About this task: From the line below that contains "wf_node t -> lpm" to the line that contains "apply list_elem_of_lookup_2, elem_candidates", repeat every line exactly, both ends included, and nothing else.

Given entries:
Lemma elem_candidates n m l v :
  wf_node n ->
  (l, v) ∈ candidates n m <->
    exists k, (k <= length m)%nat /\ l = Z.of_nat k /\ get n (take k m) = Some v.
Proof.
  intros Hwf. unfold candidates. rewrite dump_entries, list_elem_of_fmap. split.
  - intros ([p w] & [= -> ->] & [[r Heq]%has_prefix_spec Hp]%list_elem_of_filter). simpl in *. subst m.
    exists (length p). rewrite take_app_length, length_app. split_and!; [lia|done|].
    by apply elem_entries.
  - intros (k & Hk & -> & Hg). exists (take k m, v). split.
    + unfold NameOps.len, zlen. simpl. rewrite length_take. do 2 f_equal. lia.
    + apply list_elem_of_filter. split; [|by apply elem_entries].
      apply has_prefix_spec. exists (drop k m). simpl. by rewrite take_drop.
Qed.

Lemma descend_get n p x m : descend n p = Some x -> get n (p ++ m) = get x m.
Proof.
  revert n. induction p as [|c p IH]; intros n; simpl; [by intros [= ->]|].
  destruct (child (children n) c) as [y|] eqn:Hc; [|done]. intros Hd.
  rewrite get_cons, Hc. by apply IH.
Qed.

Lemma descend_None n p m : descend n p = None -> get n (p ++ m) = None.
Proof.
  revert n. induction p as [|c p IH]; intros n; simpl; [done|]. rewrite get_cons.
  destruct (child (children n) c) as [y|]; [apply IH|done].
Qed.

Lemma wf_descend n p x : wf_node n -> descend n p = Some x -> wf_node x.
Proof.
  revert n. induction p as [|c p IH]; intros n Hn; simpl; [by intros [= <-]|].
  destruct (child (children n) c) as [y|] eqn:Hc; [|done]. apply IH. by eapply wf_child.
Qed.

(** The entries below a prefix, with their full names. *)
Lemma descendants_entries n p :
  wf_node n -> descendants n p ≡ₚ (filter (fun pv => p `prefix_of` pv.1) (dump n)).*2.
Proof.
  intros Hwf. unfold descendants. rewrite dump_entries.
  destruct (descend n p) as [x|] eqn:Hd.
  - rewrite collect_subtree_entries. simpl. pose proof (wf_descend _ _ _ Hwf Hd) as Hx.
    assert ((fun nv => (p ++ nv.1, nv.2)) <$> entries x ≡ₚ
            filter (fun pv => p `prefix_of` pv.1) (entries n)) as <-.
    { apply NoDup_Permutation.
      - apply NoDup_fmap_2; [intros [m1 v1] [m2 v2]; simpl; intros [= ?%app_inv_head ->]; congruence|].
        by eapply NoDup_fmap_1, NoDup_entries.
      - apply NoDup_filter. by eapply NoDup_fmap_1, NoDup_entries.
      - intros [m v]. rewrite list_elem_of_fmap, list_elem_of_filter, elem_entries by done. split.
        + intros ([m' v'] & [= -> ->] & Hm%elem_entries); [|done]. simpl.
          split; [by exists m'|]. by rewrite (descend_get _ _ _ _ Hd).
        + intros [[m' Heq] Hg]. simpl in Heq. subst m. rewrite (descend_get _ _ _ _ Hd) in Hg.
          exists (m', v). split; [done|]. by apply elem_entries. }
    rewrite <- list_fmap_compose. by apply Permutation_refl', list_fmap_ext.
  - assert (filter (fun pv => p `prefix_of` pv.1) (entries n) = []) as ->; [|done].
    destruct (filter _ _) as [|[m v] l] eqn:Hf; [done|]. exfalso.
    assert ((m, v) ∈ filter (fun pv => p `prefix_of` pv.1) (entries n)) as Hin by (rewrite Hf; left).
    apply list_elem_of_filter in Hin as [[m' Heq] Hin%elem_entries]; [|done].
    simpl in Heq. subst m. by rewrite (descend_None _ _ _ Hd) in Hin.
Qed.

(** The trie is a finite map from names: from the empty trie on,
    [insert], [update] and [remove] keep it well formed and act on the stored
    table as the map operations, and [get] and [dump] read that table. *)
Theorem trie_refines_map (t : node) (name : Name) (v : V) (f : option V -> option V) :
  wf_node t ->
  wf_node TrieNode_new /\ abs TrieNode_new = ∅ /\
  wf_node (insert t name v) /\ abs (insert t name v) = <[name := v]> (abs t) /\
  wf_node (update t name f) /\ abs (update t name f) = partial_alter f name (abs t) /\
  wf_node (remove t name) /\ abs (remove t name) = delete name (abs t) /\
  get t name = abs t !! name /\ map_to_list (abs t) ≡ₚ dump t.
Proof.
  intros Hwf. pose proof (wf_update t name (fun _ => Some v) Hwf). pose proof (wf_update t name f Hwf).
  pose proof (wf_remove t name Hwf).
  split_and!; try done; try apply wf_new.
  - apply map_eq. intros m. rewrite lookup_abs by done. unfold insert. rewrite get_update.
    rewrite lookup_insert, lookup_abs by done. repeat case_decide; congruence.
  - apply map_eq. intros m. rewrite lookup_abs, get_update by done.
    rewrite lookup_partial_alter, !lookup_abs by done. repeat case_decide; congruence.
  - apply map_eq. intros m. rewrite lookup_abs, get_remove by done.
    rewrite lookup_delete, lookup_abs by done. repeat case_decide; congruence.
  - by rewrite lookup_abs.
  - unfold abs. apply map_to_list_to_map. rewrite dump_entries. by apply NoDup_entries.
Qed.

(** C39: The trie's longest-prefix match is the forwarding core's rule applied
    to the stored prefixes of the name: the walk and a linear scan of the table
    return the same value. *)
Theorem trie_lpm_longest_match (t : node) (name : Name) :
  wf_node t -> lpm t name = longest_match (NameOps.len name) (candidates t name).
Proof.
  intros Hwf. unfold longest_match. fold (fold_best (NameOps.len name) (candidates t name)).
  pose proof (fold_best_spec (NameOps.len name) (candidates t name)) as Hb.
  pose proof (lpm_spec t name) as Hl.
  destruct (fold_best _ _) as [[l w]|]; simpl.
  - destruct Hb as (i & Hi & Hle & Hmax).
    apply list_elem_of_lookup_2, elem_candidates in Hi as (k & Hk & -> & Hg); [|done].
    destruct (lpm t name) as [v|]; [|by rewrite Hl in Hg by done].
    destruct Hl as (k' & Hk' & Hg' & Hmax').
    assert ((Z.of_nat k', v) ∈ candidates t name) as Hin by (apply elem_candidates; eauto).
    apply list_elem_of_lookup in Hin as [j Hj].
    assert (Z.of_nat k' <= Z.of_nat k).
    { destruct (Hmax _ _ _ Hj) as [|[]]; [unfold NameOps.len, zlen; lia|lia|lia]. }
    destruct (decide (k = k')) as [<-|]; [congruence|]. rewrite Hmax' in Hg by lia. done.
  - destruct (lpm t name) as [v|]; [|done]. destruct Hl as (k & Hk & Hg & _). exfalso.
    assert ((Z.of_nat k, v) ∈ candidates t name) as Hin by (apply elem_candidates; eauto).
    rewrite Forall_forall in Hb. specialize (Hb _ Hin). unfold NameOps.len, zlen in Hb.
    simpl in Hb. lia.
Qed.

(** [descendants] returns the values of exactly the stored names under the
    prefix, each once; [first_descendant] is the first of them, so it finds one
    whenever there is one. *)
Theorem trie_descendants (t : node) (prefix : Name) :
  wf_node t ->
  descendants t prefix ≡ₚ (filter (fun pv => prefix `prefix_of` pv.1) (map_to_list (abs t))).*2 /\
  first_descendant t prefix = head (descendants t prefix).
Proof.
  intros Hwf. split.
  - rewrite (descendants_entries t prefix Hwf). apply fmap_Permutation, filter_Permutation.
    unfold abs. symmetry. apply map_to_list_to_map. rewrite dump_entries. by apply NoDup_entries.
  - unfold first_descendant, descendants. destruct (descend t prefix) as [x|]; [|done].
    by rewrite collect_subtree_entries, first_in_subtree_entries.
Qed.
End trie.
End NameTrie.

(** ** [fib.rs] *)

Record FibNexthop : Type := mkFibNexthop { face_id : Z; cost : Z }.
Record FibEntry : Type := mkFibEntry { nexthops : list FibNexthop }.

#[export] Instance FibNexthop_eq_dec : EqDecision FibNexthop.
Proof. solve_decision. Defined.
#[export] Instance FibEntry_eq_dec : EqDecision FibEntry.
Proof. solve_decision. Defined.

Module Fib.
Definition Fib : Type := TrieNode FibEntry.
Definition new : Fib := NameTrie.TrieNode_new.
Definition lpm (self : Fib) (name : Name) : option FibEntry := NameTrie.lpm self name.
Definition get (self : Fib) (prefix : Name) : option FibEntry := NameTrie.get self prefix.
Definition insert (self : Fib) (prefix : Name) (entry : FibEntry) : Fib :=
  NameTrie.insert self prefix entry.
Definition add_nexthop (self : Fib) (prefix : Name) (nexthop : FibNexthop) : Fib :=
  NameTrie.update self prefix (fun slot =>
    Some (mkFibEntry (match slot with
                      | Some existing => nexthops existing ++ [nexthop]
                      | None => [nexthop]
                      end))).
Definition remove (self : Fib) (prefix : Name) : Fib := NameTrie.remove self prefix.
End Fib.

Result for this exercise:
  wf_node t -> lpm t name = longest_match (NameOps.len name) (candidates t name).
Proof.
  intros Hwf. unfold longest_match. fold (fold_best (NameOps.len name) (candidates t name)).
  pose proof (fold_best_spec (NameOps.len name) (candidates t name)) as Hb.
  pose proof (lpm_spec t name) as Hl.
  destruct (fold_best _ _) as [[l w]|]; simpl.
  - destruct Hb as (i & Hi & Hle & Hmax).
    apply list_elem_of_lookup_2, elem_candidates in Hi as (k & Hk & -> & Hg); [|done].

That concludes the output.